[Start of section]

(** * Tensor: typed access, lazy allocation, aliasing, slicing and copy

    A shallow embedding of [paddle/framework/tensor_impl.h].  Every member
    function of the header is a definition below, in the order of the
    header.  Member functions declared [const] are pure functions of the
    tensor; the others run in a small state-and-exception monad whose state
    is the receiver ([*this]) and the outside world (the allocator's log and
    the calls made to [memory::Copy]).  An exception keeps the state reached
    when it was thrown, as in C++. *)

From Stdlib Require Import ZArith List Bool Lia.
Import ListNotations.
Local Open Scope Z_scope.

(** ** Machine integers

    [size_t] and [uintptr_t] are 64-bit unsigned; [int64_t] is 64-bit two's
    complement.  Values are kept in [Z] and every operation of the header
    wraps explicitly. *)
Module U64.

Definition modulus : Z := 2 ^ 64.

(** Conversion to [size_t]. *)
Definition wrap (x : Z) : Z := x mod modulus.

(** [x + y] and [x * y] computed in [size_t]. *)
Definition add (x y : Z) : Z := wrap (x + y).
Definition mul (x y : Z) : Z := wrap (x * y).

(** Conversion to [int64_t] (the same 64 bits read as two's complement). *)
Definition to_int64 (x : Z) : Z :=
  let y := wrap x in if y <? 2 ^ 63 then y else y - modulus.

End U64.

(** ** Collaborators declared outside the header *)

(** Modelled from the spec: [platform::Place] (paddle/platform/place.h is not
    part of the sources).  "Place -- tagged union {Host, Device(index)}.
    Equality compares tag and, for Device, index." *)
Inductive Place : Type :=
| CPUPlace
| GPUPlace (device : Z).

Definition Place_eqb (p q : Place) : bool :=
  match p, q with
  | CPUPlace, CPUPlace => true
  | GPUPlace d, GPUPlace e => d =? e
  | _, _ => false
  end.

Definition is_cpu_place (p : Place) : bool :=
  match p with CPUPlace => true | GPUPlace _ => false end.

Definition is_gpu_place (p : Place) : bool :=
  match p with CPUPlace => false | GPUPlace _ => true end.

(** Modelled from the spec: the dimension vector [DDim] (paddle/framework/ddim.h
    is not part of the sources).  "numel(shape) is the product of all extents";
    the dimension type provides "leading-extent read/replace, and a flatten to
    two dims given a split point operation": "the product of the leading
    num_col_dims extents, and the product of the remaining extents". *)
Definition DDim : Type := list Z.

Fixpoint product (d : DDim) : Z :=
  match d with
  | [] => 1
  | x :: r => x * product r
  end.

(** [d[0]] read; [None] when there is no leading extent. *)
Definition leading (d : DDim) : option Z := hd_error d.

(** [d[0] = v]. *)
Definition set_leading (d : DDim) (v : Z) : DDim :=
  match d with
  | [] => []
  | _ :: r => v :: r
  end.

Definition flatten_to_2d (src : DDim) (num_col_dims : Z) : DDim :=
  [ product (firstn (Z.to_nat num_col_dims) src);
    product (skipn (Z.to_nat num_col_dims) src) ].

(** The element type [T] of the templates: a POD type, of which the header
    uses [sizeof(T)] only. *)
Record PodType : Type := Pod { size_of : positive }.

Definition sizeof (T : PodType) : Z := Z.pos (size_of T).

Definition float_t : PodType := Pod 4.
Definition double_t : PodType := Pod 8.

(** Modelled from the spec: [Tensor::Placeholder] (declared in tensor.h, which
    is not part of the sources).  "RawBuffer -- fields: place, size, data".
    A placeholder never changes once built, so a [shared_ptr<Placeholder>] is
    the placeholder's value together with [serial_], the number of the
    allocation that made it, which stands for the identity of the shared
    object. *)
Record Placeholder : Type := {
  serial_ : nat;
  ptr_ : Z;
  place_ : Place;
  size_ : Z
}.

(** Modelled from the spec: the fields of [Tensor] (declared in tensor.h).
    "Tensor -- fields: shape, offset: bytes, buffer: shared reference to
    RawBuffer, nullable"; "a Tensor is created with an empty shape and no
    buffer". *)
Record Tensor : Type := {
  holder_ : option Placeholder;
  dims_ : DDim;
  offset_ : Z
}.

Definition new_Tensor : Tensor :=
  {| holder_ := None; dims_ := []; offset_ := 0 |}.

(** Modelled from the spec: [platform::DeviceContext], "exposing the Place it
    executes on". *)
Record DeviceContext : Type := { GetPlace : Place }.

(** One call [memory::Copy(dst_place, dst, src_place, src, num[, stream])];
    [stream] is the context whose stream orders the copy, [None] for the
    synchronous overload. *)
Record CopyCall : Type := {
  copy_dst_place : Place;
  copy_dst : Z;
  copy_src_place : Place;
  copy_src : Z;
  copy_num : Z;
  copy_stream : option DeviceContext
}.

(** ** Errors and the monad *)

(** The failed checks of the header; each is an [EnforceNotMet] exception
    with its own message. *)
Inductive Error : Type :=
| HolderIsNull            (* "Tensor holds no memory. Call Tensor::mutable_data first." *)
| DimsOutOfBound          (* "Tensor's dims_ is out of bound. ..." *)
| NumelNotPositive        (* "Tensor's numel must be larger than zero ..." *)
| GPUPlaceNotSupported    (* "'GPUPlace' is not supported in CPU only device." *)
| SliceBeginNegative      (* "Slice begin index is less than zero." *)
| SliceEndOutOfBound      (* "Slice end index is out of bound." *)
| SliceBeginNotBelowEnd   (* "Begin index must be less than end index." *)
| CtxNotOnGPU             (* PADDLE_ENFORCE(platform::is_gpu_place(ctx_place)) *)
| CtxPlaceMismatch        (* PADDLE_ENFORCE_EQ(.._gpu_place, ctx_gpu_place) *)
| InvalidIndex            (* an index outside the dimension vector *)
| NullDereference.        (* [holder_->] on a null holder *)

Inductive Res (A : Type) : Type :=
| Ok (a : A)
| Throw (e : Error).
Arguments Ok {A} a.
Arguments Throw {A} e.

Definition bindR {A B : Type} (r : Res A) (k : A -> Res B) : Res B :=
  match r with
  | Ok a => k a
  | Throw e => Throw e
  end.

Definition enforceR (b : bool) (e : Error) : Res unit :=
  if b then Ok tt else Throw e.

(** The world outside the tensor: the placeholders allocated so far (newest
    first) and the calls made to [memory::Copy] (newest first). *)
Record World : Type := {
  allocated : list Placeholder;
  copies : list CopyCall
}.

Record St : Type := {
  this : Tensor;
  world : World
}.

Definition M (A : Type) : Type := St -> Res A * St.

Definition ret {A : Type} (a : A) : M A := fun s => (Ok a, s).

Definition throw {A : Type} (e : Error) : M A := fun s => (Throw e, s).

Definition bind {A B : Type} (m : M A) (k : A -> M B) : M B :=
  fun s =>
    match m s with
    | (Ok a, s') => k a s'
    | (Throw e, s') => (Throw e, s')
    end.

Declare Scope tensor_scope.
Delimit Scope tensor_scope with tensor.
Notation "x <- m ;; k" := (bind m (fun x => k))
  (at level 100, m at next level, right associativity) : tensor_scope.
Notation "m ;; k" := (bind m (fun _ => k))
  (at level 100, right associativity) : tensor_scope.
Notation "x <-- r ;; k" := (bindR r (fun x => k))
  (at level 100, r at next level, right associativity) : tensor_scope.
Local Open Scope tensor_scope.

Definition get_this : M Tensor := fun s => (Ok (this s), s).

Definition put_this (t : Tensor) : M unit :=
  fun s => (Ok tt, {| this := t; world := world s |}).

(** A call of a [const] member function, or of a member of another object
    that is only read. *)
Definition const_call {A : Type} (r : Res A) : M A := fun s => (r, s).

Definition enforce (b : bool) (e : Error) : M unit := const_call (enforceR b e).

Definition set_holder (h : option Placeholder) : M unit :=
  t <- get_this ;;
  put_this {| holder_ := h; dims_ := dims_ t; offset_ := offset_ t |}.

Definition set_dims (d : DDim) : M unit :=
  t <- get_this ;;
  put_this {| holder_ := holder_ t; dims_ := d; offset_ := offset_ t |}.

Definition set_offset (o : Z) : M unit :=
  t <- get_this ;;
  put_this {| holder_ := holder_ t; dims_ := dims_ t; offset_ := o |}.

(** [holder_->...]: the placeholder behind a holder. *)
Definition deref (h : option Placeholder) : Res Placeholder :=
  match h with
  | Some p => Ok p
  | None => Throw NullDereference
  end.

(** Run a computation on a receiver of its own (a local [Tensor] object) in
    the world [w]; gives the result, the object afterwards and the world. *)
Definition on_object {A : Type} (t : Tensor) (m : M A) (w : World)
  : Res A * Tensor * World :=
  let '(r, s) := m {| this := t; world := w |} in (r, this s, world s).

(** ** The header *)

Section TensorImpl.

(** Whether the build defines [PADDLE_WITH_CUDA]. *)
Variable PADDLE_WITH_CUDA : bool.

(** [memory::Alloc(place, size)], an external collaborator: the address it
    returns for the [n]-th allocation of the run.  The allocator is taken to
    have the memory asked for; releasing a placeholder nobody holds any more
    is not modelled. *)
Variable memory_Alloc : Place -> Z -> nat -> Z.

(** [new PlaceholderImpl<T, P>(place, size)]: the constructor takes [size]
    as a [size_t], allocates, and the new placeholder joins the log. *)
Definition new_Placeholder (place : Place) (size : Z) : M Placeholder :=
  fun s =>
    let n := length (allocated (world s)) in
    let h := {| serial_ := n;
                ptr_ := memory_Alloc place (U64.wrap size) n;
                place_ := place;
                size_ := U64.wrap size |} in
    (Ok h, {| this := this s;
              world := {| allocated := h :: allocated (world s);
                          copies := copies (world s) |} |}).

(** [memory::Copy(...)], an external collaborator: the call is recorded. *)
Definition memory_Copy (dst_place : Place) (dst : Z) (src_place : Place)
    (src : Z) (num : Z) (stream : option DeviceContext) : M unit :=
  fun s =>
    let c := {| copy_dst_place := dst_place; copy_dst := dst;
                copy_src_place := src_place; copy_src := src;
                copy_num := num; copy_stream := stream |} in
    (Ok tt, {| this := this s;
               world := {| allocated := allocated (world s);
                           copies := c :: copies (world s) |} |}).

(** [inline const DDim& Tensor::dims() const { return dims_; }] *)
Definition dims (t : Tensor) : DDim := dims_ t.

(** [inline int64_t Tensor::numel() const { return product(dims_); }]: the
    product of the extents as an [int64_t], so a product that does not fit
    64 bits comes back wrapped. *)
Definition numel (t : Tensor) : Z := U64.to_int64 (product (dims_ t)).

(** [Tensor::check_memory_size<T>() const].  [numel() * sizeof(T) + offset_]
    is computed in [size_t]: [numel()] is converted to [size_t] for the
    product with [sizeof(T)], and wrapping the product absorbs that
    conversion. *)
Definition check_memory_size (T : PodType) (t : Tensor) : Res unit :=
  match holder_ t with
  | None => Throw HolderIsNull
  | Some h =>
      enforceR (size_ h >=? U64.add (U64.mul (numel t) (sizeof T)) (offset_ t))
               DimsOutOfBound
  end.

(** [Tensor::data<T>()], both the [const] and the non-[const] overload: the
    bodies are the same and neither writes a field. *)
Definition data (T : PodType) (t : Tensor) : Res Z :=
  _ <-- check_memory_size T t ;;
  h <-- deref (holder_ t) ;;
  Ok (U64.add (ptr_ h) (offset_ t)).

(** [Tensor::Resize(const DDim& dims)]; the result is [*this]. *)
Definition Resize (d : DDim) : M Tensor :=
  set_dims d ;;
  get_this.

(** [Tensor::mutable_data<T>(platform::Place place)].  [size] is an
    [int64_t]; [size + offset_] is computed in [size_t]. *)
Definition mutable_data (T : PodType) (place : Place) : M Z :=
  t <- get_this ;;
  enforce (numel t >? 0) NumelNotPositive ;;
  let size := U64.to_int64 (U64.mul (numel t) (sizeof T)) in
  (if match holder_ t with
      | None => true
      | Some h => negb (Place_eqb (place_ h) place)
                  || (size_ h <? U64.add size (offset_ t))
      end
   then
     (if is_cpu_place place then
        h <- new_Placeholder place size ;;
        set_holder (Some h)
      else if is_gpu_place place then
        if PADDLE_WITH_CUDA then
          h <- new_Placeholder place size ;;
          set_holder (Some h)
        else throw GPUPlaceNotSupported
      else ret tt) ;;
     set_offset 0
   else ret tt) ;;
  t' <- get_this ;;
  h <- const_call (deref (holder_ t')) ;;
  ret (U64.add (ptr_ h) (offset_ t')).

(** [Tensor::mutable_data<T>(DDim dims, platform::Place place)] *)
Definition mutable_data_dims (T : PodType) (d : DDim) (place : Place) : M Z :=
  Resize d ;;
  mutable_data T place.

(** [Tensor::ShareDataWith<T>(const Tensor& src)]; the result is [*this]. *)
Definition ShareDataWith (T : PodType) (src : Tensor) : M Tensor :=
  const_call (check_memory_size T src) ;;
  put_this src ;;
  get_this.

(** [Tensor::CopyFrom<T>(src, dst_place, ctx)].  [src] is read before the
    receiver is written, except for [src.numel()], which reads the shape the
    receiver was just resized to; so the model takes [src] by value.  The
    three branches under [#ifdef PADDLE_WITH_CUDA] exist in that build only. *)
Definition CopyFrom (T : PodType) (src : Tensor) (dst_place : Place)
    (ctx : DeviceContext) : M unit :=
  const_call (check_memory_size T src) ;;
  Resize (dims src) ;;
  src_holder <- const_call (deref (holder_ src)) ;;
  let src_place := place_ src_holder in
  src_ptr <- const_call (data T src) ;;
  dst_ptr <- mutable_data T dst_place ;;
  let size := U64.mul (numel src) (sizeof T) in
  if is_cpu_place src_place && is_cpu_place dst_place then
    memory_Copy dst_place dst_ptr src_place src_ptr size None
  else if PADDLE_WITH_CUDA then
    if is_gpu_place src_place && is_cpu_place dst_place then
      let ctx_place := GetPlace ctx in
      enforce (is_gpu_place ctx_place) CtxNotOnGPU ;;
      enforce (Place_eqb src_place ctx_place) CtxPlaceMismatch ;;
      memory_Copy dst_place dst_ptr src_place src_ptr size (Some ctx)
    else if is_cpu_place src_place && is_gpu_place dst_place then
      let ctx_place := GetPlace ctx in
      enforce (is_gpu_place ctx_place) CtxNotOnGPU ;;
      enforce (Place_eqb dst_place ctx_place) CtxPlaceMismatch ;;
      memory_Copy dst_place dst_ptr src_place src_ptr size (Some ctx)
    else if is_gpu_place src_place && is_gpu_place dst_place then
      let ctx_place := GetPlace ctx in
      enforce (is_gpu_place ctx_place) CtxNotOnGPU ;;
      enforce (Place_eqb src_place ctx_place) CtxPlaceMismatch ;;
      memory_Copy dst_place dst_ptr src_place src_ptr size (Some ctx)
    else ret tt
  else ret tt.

[End of section]

◆ **TO DO**:
Copy, exactly and only, the lines above that begin with the one containing "Definition deref (h" and finish with the one containing "copies := c :: copies".

◆ **THE COMPLETED TASK**:
Definition deref (h : option Placeholder) : Res Placeholder :=
  match h with
  | Some p => Ok p
  | None => Throw NullDereference
  end.

(** Run a computation on a receiver of its own (a local [Tensor] object) in
    the world [w]; gives the result, the object afterwards and the world. *)
Definition on_object {A : Type} (t : Tensor) (m : M A) (w : World)
  : Res A * Tensor * World :=
  let '(r, s) := m {| this := t; world := w |} in (r, this s, world s).

(** ** The header *)

Section TensorImpl.

(** Whether the build defines [PADDLE_WITH_CUDA]. *)
Variable PADDLE_WITH_CUDA : bool.

(** [memory::Alloc(place, size)], an external collaborator: the address it
    returns for the [n]-th allocation of the run.  The allocator is taken to
    have the memory asked for; releasing a placeholder nobody holds any more
    is not modelled. *)
Variable memory_Alloc : Place -> Z -> nat -> Z.

(** [new PlaceholderImpl<T, P>(place, size)]: the constructor takes [size]
    as a [size_t], allocates, and the new placeholder joins the log. *)
Definition new_Placeholder (place : Place) (size : Z) : M Placeholder :=
  fun s =>
    let n := length (allocated (world s)) in
    let h := {| serial_ := n;
                ptr_ := memory_Alloc place (U64.wrap size) n;
                place_ := place;
                size_ := U64.wrap size |} in
    (Ok h, {| this := this s;
              world := {| allocated := h :: allocated (world s);
                          copies := copies (world s) |} |}).

(** [memory::Copy(...)], an external collaborator: the call is recorded. *)
Definition memory_Copy (dst_place : Place) (dst : Z) (src_place : Place)
    (src : Z) (num : Z) (stream : option DeviceContext) : M unit :=
  fun s =>
    let c := {| copy_dst_place := dst_place; copy_dst := dst;
                copy_src_place := src_place; copy_src := src;
                copy_num := num; copy_stream := stream |} in
    (Ok tt, {| this := this s;
               world := {| allocated := allocated (world s);
                           copies := c :: copies (world s) |} |}).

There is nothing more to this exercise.